▸ Entries provided
Lemma spec_calm cap shipped hosted me op q :
  calm q → fits_queue q op →
  calm (spec value_to_wire wire_to_value cap shipped hosted me op q).1.1.
Proof.
  intros Hc Hfit. pose proof (q_recv_calm q Hc) as Hrecv.
  destruct op as [v| | |v|link f]; simpl.
  - pose proof (q_send_calm cap (Here me) v q Hc (λ p Hp, Hfit v p Hp eq_refl)) as Hs.
    destruct (q_closed q); [done|]. destruct (q_send _ _ _ _ _) as [e ok].
    destruct shipped; [destruct (value_to_wire v)|]; done.
  - destruct (q_recv q) as [[q' ns] [v|]]; [by left|].
    destruct (q_closed q); by right.
  - by left.
  - apply offer_calm; [done|]. intros p Hp. by apply (Hfit v p Hp).
  - destruct f as [chan corr wire|corr|chan corr|corr wire|corr|corr m|chan|chan corr|chan|chan wire];
      simpl; try done.
    + destruct (bool_decide _); simpl; [|done]. destruct (q_closed q); [done|].
      destruct (wire_to_value wire) as [e|v] eqn:Hwire; [done|].
      pose proof (q_send_calm cap (Far link corr) v q Hc (λ p Hp, Hfit v p Hp Hwire)) as Hs.
      by destruct (q_send _ _ _ _ _) as [[q' ns] [|]].
    + destruct (bool_decide _); simpl; [|done].
      destruct (q_recv q) as [[q' ns] [v|]].
      * unfold hand. by destruct (unfit _ _ _); left.
      * destruct (q_closed q); by right.
    + destruct (bool_decide _); [by left|done].
    + destruct (bool_decide _); [by apply forget_calm|done].
    + destruct (bool_decide _); [|done]. destruct (wire_to_value wire) as [e|v] eqn:Hwire; [done|].
      apply offer_calm; [done|]. intros p Hp. by apply (Hfit v p Hp).
Qed.

(** ** First in, first out *)

Lemma send_fifo cap who v q :
  calm q → (∀ p, head (q_waiting q) = Some p → unfit value_to_wire p v = None) →
  let '((q', ns), ok) := q_send value_to_wire cap who v q in
  told_accepted ns = []
  ∧ accepted_values q ++ (if (ok : bool) then [v] else []) = told_got ns ++ accepted_values q'.
Proof.
  intros Hc Hfit. unfold q_send, offer. destruct (q_waiting q) as [|p ps] eqn:Hw.
  - split; [done|]. unfold accepted_values. simpl. rewrite List.filter_app, fmap_app. simpl.
    by case_bool_decide.
  - rewrite hand_fits by (by apply Hfit). destruct Hc as [?|Hi]; [congruence|].
    unfold accepted_values. simpl. by rewrite Hi.
Qed.

Lemma spec_fifo cap shipped hosted me op q :
  shaped q → calm q → fits_queue q op → brings_back op = false →
  let '((q', ns), o) := spec value_to_wire wire_to_value cap shipped hosted me op q in
  accepted_values q ++ accepts op ns o = handed ns o ++ accepted_values q'.
Proof.
  intros Hsh Hc Hfit Hback. unfold accepts, handed. pose proof (recv_values q Hsh) as Hrecv.
  destruct op as [v| | |v|link f]; simpl; [| | |done|].
  - assert (let '((q', ns), o) :=
        let '(e, ok) := q_send value_to_wire cap (Here me) v q in
        (e, if (ok : bool) then Done else Waits) in
      accepted_values q ++ (match o with Done => [v] | _ => [] end ++ told_accepted ns) =
      (match o with GotValue v => [v] | _ => [] end ++ told_got ns) ++ accepted_values q') as Hs.
    { pose proof (send_fifo cap (Here me) v q Hc (λ p Hp, Hfit v p Hp eq_refl)) as Hs.
      destruct (q_send _ _ _ _ _) as [[q' ns] [|]]; destruct Hs as [-> Hs]; simpl in *;
        rewrite ?app_nil_r in *; exact Hs. }
    destruct (q_closed q); [by rewrite app_nil_r|].
    destruct shipped; [destruct (value_to_wire v); simpl; [by rewrite app_nil_r|]|]; exact Hs.
  - destruct (q_recv q) as [[q' ns] [v|]]; simpl in *; destruct Hrecv as [Hr Hg];
      [|destruct (q_closed q)]; simpl; rewrite ?Hg, Hr; done.
  - destruct (close_values q) as (-> & -> & ->). by rewrite app_nil_r.
  - destruct f as [chan corr wire|corr|chan corr|corr wire|corr|corr m|chan|chan corr|chan|chan wire];
      simpl; rewrite ?app_nil_r; try done.
    + destruct (bool_decide _); simpl; [|by rewrite app_nil_r]. destruct (q_closed q); simpl; [by rewrite app_nil_r|].
      destruct (wire_to_value wire) as [e|v] eqn:Hwire; simpl; [by rewrite app_nil_r|].
      pose proof (send_fifo cap (Far link corr) v q Hc (λ p Hp, Hfit v p Hp Hwire)) as Hs.
      destruct (q_send _ _ _ _ _) as [[q' ns] [|]]; destruct Hs as [Ha Hs]; simpl.
      * rewrite !omap_app, Ha. simpl. by rewrite app_nil_r.
      * by rewrite Ha.
    + destruct (bool_decide _); simpl; [|by rewrite app_nil_r].
      destruct (q_recv q) as [[q' ns] [v|]]; simpl in *; destruct Hrecv as [Hr Hg].
      * unfold hand. destruct (unfit _ _ _); rewrite !omap_app, Hg, ?app_nil_r; simpl;
          rewrite ?app_nil_r; exact Hr.
      * destruct (q_closed q); simpl; rewrite ?omap_app, Hg; simpl; rewrite ?app_nil_r; exact Hr.
    + destruct (bool_decide _); simpl; [|by rewrite app_nil_r].
      destruct (close_values q) as (-> & -> & ->). by rewrite app_nil_r.
    + destruct (bool_decide _); simpl; rewrite ?app_nil_r, ?forget_values; done.
Qed.

(** ** Runs *)

Lemma fresh_ok cap vm : pk_running vm → chan_ok (fresh cap vm).
Proof using ParkingLaws0. intros Hr. by split; [|split; constructor|split; [left|]]. Qed.

Lemma run_ok guard cap vm f w :
  pk_running vm → chan_run guard (fresh cap vm) f w → chan_ok w ∧ ch_cap (w_ch w) = cap.
Proof.
  intros Hr Hrun. remember (fresh cap vm) as w0 eqn:Hw0.
  induction Hrun as [w|w f w' g w'' Hrun IH Hstep]; subst.
  - split; [by apply fresh_ok|done].
  - destruct (IH eq_refl) as [Hok <-]. by destruct (step_effect _ _ _ _ Hstep Hok) as (? & ? & _).
Qed.

Lemma dwindles_values q q' : dwindles q q' → accepted_values q' = accepted_values q.
Proof using ParkingLaws0. intros [Ha _ _ _]. unfold accepted_values. by rewrite Ha. Qed.

(** C15: Along any run of a channel, with cancellations, far endpoints, links that die and
    other tasks in between, the values that were accepted (whose send succeeded), with those a
    cancelled receiver gave back, are exactly the values handed out and the buffered ones: no
    accepted value is lost, and none is delivered twice. *)
Theorem accepted_values_are_kept cap vm f w :
  pk_running vm → chan_run any (fresh cap vm) f w →
  f_accepted f ++ f_returned f ≡ₚ f_handed f ++ ch_buffer (w_ch w).
Proof.
  intros Hr Hrun. rewrite <- accepted_values_abs. remember (fresh cap vm) as w0 eqn:Hw0.
  induction Hrun as [w|w f w' g w'' Hrun IH Hstep]; subst; [done|]. specialize (IH eq_refl).
  destruct (run_ok _ _ _ _ _ Hr Hrun) as [Hok _].
  destruct (step_effect _ _ _ _ Hstep Hok) as (_ & _ & [(op & _ & -> & Hd)|[-> Hd]]).
  - pose proof (spec_values (ch_cap (w_ch w')) (bool_decide (is_Some (ch_ship (w_ch w')))) (w_hosted w')
      (pk_me (w_vm w')) op (abs w') (abs_shaped w')) as Hv.
    unfold flow_of. destruct (spec_of w' op) as [[q ns] o]. simpl in *.
    rewrite (dwindles_values _ _ Hd).
    transitivity ((f_accepted f ++ f_returned f) ++ accepts op ns o ++ returned (w_hosted w') op);
      [solve_Permutation|].
    rewrite IH. rewrite <- !app_assoc. by rewrite Hv.
  - rewrite (dwindles_values _ _ Hd). simpl. by rewrite !app_nil_r.
Qed.

Lemma run_calm cap vm f w (guard : World (S := S) (WireData := WireData) → ChanOp WireData → Prop) :
  pk_running vm → (∀ w op, guard w op → fits w op) → chan_run guard (fresh cap vm) f w →
  calm (abs w).
Proof.
  intros Hr Hg Hrun. remember (fresh cap vm) as w0 eqn:Hw0.
  induction Hrun as [w|w f w' g w'' Hrun IH Hstep]; subst; [by left|]. specialize (IH eq_refl).
  destruct (run_ok _ _ _ _ _ Hr Hrun) as [Hok _].
  destruct (step_effect _ _ _ _ Hstep Hok) as (_ & _ & [(op & Hop & -> & Hd)|[-> Hd]]).
  - eapply dwindles_calm; [|done]. apply spec_calm; [done|]. by apply Hg.
  - by eapply dwindles_calm.
Qed.

(** C14: Along any run in which no value bounces off the far receiver it is handed to, nobody
    waits for a value that is there: while a receiver waits, nothing is buffered and no sender
    waits; and a sender only waits while the buffer is full. *)
Theorem no_wakeup_is_lost cap vm f w :
  pk_running vm → chan_run fits (fresh cap vm) f w →
  (omap (live_recv (w_vm w)) (ch_recv (w_ch w)) ≠ [] →
     ch_buffer (w_ch w) = [] ∧ omap (live_send (w_vm w)) (ch_send (w_ch w)) = [])
  ∧ (omap (live_send (w_vm w)) (ch_send (w_ch w)) ≠ [] → cap ≤ length (ch_buffer (w_ch w))).
Proof.
  intros Hr Hrun. destruct (run_ok _ _ _ _ _ Hr Hrun) as [[_ _ [Hfull _]] Hcap]. split.
  - intros Hw. destruct (run_calm _ _ _ _ _ Hr (λ _ _ Hg, Hg) Hrun) as [Hq|Hq]; [done|].
    apply app_nil in Hq as [Hq Hs]. split; [|done]. by apply fmap_nil_inv in Hq.
  - intros Hs. rewrite accepted_abs, Hcap in Hfull. destruct Hfull as [Hall|]; [|done].
    by apply all_accepted_abs in Hall.
Qed.

(** Along any run in which no value bounces and none is brought back, a channel is first
    in, first out: the values handed out, followed by the buffered ones, are the values
    accepted, in the order they were accepted. *)
Theorem channel_is_fifo cap vm f w :
  pk_running vm → chan_run (λ w op, fits w op ∧ brings_back op = false) (fresh cap vm) f w →
  f_accepted f = f_handed f ++ ch_buffer (w_ch w).
Proof.
  intros Hr Hrun. rewrite <- accepted_values_abs. remember (fresh cap vm) as w0 eqn:Hw0.
  induction Hrun as [w|w f w' g w'' Hrun IH Hstep]; subst; [done|]. specialize (IH eq_refl).
  destruct (run_ok _ _ _ _ _ Hr Hrun) as [Hok _].
  assert (calm (abs w')) as Hcalm by (eapply run_calm; [done| |done]; naive_solver).
  destruct (step_effect _ _ _ _ Hstep Hok) as (_ & _ & [(op & [Hfit Hback] & -> & Hd)|[-> Hd]]).
  - pose proof (spec_fifo (ch_cap (w_ch w')) (bool_decide (is_Some (ch_ship (w_ch w')))) (w_hosted w')
      (pk_me (w_vm w')) op (abs w') (abs_shaped w') Hcalm Hfit Hback) as Hv.
    unfold flow_of. destruct (spec_of w' op) as [[q ns] o]. simpl in *.
    rewrite (dwindles_values _ _ Hd), IH, <- !app_assoc. by rewrite Hv.
  - rewrite (dwindles_values _ _ Hd). simpl. by rewrite !app_nil_r.
Qed.

End runs.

▸ What to produce
Copy the lines above exactly, beginning at the line containing "rewrite (dwindles_values _ _ Hd), IH, <- !app_assoc." and stopping at the last line.

▸ Solution to the problem
    rewrite (dwindles_values _ _ Hd), IH, <- !app_assoc. by rewrite Hv.
  - rewrite (dwindles_values _ _ Hd). simpl. by rewrite !app_nil_r.
Qed.

End runs.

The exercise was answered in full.